What are the three most invaluable ingredients in your kitchen?

That is a very difficult question to answer because Cantonese cuisine is such a complex combination of flavours to achieve the perfect balance of salty, sweet, sour and bitter. For this, a number of store cupboard ingredients are essential, such as salt, pepper and sugar, as well as chilli. Beyond this, I would say my three most valuable ingredients are:

  • Flour: Specifically wheat and potato flour, which are used in nearly all kinds of dim sum
  • Jasmine rice: With a wonderful fragrant and aroma and delicious texture, this is a very important staple in Chinese cuisine
  • Corn oil: This is excellent for the Chinese style of cooking as it can withstand hightemperatures without smoking. It’s also a lot healthier than many other types of oils.

Cladys Magagna | Fairmont Bab Al Bahr

Describe your culinary philosophy

My approach towards food in general has always been related to the ingredients. For me it’s important to have the best and finest ingredients to cook otherwise there is no point to invest all the effort for a dish that you know it will never be sensational because of the poor quality of the ingredients used.

This is also the base of the Mediterranean and Italian cuisine in general which is my background. If you have the right ingredients with incredible flavors then you can do less with them. The key is to concentrate on a few flavors when you cook. When you are using too many ingredients you end up not understanding what you’ve eaten.

How have your surroundings influenced your cuisine?

The most important influence is the season. Nowadays you basically can buy any fruit and vegetable 12 months a year because of the evolution of the food industry and the usage of genetically modified food by changing the DNA of that particular organism. If normally an apple has 7 days of shelf life by genetic modified it can last up to 5 weeks. To me it’s important to respect the mother nature, the cycle of seasonal ingredients, andalways be on the search for the best supplier.

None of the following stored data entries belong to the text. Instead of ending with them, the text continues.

Lemma busy_lookup ws i x : ws !! i = Some x → busy ws ≡ₚ option_list x ++ busy (<[i := None]> ws).
Proof. intros Hi. rewrite <-(busy_insert ws i x x Hi). by rewrite list_insert_id. Qed.

Ltac csys := cbn [option_list option_rect app map y_tasks y_workers y_db y_cap set_field].

Lemma step_take_inv s i s' :
  worker_take format_v uuid_String quote_string o i s = Some s' → sys_inv s → sys_inv s'.
Proof.
  unfold worker_take. destruct (y_workers s !! i) as [[|]|] eqn:Hi; try done.
  destruct (y_tasks s) as [|t ts] eqn:Hts; [done|]. intros [= <-] [He Hb]. split; csys.
  - eapply entries_perm; [|exact He]. unfold entries. csys. rewrite Hts. csys.
    rewrite (busy_insert _ _ _ _ Hi), (busy_lookup _ _ _ Hi). csys.
    by rewrite <-Permutation_middle.
  - rewrite Hts in Hb. cbn in Hb. lia.
Qed.

Lemma step_call_inv s i t A (c : Backtest.call A) k d a :
  y_workers s !! i = Some (Some (t, Call c k)) → answers c (y_db s) d a → sys_inv s →
  sys_inv (s <| y_db := d |> <| y_workers := <[i := Some (t, k a)]> (y_workers s) |>).
Proof.
  intros Hi Hans [He Hb]. split; [|done]. csys.
  eapply entries_perm; [|eapply (entries_call _ _ t _ c k a); [|exact Hans]].
  2:{ eapply entries_perm; [|exact He]. unfold entries. rewrite (busy_lookup _ _ _ Hi). csys.
      by rewrite <-Permutation_middle. }
  unfold entries. csys. rewrite (busy_insert _ _ _ (Some (t, k a)) Hi). csys. by rewrite <-Permutation_middle.
Qed.

Lemma step_finish_inv s i t r :
  y_workers s !! i = Some (Some (t, Ret r)) → sys_inv s →
  sys_inv (s <| y_workers := <[i := None]> (y_workers s) |>).
Proof.
  intros Hi [He Hb]. split; [|done]. csys. eapply entries_cons_inv, entries_perm; [|exact He].
  unfold entries. csys. rewrite (busy_lookup _ _ _ Hi). csys. by rewrite <-Permutation_middle.
Qed.

Lemma step_submit_inv s pid tr :
  tr ∈ [TriggerScheduled; TriggerManual] → sys_inv s → sys_inv (Submit pid tr s).1.
Proof.
  intros Htr [He Hb]. pose proof (ei_db _ _ He) as Hinv. unfold Submit.
  destruct (CreateRun pid "queued" tr (y_db s)) as [d [r|e]] eqn:Hc.
  - destruct (good_after _ _ _ _ (good_create_run pid "queued" tr) Hinv Hc) as [Hinv' _].
    destruct (create_run_effect _ _ _ _ _ Hinv Htr Hc) as (Hid & Hp & Hr & Hn & Hpid & Hfl & Hex & Hno).
    assert (entries_inv d (entries s)) as Hd by (eapply entries_created; eauto; by rewrite Hpid).
    assert (∀ e, e ∈ entries s → t_runID e.1 ≠ run_ID r) as Hne.
    { intros e Hin Heq. pose proof (ei_fresh _ _ He e Hin). rewrite Heq, Hid in *. lia. }
    submit_fields s d.
    destruct (y_closed s); [split; [exact Hd|exact Hb]|].
    destruct (Nat.ltb_spec (length (y_tasks s)) (y_cap s)).
    + set (t := {| t_portfolioID := pid; t_runID := run_ID r; t_scheduled := _ |}).
      split; cbn; [|rewrite length_app; cbn; lia].
      eapply (entries_perm _ ((t, run_of t) :: entries s)).
      { unfold entries. csys. rewrite map_app, <-app_assoc. csys. apply Permutation_middle. }
      apply entries_cons; [done|done| | |].
      * cbn. rewrite Hid, Hn. lia.
      * right. split; [apply conforms_Run|]. left. exists r. cbn. by rewrite Hr, lookup_insert_eq.
      * intros f Hf Hpf. right. cbn in Hpf. destruct (ei_live _ _ He f Hf) as [?|[_ Hl]]; [done|].
        exfalso. destruct Hl as [(x & Hx & Hpx & Hix)|(_ & Hgone & _)].
        -- apply Hno. exists (t_runID f.1), x. by rewrite Hpx, Hpf.
        -- rewrite Hpf in Hgone. destruct Hex. congruence.
    + destruct (Store.UpdateRunFailed (run_ID r) "dispatcher queue full" 0 d) as [d2 x] eqn:Hu.
      destruct (good_after _ _ _ _ (good_run_failed _ _ _) Hinv' Hu) as [Hinv2 Hn2].
      split; [|done]. cbn. eapply (entries_frame [run_ID r] d d2); [done|done| |].
      * eapply frame_update_run_failed; [exact Hu|done|]. intros _. by left.
      * intros e Hin Hel. apply list_elem_of_singleton in Hel. by eapply Hne.
  - destruct (create_run_err _ _ _ _ _ Hinv Hc) as [Hs Hn]. split; [|done]. cbn.
    eapply (entries_frame [] (y_db s) d); [done| |by apply frame_refl; [|lia]|intros; apply not_elem_of_nil].
    destruct Hs. eapply inv_tables; eauto. lia.
Qed.

Lemma sys_step_inv s s' :
  sys_step format_v uuid_String quote_string o marshal_err s s' → sys_inv s → sys_inv s'.
Proof.
  intros Hstep Hinv. destruct Hstep.
  - by apply step_submit_inv.
  - by eapply step_take_inv.
  - by eapply step_call_inv.
  - by eapply step_finish_inv.
  - destruct Hinv as [He Hb]. split; [|done]. cbn. pose proof (ei_db _ _ He) as Hdb.
    eapply (entries_frame [] (y_db s)); [done|by apply exec_inv|by apply fr_other|].
    intros; apply not_elem_of_nil.
  - destruct Hinv as [He Hb]. split; [|done]. cbn.
    eapply (entries_frame [] (y_db s)); [done| |by apply frame_refl|intros; apply not_elem_of_nil].
    eapply inv_tables; [apply He|done|done|done].
  - unfold Shutdown. destruct Hinv as [He Hb]. by destruct (y_started s), (y_closed s).
Qed.

Lemma step_workers s s' :
  sys_step format_v uuid_String quote_string o marshal_err s s' →
  length (y_workers s') = length (y_workers s) ∧ y_cap s' = y_cap s.
Proof.
  intros Hstep. destruct Hstep; cbn; rewrite ?length_insert; try done.
  - unfold Submit. destruct (CreateRun _ _ _ _) as [d [r|e]]; [|done]. submit_fields s d.
    destruct (y_closed s); [done|]. destruct (_ <? _)%nat; [done|]. by destruct (Store.UpdateRunFailed _ _ _ _).
  - unfold worker_take in *. destruct (y_workers s !! i) as [[|]|]; try done.
    destruct (y_tasks s); [done|]. simplify_eq. cbn. by rewrite length_insert.
  - unfold Shutdown. by destruct (y_started s), (y_closed s).
Qed.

The other influence is the country in which I currently work in. I do change my cuisine style depending on the location and the demographics of the area. For instance, if I am working in Asia its essential to offer on the menu a large variety of rice and if you are in Mexico an extra tough of chili pepper is always appreciated.

Will you be preparing any special dishes for Ramadan?

During Ramadan, we offer a variety of 250 different dishes daily; we cover all the basics of Arabic Cuisine with an international touch. The most important factor for us is to ensure that all our food is healthy, therefore we refrain from using MSG food and ingredients, trans fat and unhealthy ingredients in general. We focus on preparing dishes that maximize the use of nutrient-rich ingredients and minimized the use of process foods and ingredients with little or no nutritional value. We also commit ourselves to use local, organic and sustainable ingredients wherever possible. We really would like to make sure that our guests eat healthy while staying with us.

What are the three most invaluable ingredients in your kitchen?

Extra virgin olive oil; fresh garlic; Himalaya sea salt.

Yann Bernard Lejard | Plum

Describe your culinary philosophy…

From the simplest ingredient to the most expensive, just reveal the best side of it.

How have your surrounding influenced your cuisine?

Influence comes from the opportunity to meet people worldwide and from every single detail of life.

Will you be preparing any special dishes for Ramadan?

A selection of signature dishes with Bahraini influences. I share Plum’s creation plate for Ramadan, Lamb Harees, Chicken Label Rouge Madrobah.

What are the 3 most invaluable ingredients in your kitchen?

My team, my inspiration, and the Ritz Carlton experience.